*** DATASET

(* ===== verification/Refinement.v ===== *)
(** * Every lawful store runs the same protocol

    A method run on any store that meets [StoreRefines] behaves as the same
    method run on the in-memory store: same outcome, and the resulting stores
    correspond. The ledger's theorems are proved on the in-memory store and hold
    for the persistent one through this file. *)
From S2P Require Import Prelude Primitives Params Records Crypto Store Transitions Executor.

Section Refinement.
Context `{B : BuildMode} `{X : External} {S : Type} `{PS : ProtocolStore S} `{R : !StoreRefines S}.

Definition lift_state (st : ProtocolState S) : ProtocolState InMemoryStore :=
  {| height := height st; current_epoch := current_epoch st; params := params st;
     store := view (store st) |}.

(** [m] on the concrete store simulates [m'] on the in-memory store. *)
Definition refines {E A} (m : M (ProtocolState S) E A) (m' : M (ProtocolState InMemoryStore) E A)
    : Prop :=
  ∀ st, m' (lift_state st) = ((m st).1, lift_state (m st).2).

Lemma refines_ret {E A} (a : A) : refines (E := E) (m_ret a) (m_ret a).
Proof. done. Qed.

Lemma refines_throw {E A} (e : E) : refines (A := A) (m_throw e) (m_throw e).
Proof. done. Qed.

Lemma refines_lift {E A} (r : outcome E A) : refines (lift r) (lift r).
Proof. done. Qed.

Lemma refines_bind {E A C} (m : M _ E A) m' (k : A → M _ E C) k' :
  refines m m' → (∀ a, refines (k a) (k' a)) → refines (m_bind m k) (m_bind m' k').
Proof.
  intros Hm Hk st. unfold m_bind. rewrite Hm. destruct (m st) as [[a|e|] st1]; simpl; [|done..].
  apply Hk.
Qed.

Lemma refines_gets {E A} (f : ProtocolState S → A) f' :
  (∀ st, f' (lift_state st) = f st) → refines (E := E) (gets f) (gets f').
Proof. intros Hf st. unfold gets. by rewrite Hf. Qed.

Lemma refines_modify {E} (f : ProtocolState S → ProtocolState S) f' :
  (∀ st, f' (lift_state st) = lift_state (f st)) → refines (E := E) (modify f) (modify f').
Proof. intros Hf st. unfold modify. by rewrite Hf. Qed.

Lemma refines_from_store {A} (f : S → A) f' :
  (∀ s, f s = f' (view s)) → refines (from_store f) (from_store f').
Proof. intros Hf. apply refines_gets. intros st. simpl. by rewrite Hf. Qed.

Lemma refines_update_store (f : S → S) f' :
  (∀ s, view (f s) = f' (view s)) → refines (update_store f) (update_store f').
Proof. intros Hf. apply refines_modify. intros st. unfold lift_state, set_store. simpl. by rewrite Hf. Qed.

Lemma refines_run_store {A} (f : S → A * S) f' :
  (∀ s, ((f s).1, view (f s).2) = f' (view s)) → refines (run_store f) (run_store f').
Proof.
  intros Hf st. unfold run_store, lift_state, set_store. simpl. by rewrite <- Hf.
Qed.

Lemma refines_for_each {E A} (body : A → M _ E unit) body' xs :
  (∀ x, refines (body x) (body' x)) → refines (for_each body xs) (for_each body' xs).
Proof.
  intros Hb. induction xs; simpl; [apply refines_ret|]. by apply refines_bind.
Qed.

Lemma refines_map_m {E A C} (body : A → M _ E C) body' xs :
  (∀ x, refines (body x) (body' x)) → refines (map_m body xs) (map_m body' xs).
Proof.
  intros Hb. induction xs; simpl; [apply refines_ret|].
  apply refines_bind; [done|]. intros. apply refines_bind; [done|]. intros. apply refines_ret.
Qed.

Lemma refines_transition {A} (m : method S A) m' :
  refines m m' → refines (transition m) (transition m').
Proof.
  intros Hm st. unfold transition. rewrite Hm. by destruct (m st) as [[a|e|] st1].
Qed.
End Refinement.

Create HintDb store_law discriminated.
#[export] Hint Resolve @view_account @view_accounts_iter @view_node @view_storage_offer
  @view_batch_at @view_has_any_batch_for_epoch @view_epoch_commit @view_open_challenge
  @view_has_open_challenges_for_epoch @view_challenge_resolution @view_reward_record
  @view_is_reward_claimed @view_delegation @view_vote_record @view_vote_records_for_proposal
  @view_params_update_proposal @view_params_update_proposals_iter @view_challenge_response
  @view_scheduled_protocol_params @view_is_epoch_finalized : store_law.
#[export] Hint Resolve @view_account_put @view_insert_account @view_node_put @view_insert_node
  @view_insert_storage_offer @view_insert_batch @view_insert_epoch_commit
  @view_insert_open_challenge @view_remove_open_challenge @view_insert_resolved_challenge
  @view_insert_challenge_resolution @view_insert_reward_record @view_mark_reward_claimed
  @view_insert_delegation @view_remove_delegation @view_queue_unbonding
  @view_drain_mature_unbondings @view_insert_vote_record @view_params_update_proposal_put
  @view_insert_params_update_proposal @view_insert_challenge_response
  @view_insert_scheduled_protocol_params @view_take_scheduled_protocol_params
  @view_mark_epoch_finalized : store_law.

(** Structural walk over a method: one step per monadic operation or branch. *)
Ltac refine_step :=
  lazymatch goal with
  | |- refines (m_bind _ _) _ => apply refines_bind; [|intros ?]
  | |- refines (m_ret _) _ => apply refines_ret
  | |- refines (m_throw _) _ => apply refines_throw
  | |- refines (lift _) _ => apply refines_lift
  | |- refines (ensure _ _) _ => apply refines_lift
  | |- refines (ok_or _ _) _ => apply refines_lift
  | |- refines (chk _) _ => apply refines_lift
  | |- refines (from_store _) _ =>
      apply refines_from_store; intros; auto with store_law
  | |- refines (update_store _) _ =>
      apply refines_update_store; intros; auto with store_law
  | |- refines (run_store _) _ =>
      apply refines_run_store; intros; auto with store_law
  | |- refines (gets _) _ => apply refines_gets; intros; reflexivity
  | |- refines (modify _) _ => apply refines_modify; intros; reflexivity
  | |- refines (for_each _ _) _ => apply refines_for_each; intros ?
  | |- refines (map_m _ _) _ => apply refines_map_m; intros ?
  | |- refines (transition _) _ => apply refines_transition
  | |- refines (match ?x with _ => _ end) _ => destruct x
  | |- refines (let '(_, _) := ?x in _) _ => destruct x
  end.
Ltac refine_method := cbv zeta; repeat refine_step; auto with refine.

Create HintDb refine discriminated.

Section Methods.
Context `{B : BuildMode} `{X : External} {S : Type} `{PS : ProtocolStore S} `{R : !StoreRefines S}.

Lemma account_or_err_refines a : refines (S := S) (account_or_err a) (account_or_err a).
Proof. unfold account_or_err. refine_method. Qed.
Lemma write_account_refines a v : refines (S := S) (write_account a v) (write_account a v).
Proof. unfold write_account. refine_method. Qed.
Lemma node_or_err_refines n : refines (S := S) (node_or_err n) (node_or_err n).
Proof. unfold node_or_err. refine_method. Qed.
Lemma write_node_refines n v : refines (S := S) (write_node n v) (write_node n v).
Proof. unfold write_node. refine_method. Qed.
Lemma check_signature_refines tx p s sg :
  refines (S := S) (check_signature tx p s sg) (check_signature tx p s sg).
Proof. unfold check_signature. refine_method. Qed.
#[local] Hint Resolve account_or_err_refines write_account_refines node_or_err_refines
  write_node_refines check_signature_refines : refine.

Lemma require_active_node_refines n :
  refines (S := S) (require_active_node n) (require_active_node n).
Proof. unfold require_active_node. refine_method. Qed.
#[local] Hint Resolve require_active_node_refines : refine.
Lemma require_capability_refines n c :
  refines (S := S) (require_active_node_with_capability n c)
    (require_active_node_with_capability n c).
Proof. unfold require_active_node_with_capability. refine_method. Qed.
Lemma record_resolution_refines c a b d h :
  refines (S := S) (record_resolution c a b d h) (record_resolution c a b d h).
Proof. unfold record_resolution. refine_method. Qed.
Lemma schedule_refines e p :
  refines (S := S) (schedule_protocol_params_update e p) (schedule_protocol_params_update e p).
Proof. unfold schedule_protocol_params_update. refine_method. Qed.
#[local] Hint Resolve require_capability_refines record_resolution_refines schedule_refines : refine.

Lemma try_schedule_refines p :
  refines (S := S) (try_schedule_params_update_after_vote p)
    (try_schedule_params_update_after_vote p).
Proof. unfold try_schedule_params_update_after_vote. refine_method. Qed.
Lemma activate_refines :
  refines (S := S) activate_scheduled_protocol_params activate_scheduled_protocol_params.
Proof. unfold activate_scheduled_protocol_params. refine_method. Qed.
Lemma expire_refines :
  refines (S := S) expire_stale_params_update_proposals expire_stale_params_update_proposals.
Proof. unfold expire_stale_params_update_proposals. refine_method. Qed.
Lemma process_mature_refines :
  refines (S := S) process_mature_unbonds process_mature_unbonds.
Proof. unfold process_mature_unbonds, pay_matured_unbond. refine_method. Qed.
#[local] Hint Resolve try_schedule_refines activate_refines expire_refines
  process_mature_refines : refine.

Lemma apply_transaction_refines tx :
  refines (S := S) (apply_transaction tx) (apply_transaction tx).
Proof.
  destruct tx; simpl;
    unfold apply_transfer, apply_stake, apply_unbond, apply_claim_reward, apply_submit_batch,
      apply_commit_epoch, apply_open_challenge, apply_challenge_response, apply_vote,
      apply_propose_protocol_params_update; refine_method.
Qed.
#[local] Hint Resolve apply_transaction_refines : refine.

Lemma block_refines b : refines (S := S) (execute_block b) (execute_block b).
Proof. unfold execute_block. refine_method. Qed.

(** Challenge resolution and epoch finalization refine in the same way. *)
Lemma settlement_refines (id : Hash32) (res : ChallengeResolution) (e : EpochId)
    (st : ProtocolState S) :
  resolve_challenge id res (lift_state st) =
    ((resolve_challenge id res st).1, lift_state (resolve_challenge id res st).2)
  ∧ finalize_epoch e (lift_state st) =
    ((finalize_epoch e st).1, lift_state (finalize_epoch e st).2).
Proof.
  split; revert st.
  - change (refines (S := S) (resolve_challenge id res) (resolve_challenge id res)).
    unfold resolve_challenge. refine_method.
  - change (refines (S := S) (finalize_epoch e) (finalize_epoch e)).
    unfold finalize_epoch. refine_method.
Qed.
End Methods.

******

PROBLEM DESCRIPTION:
Would you please return every line in the listing where "Section" shows up?

TASK SOLUTION:
Section Refinement.
Section Methods.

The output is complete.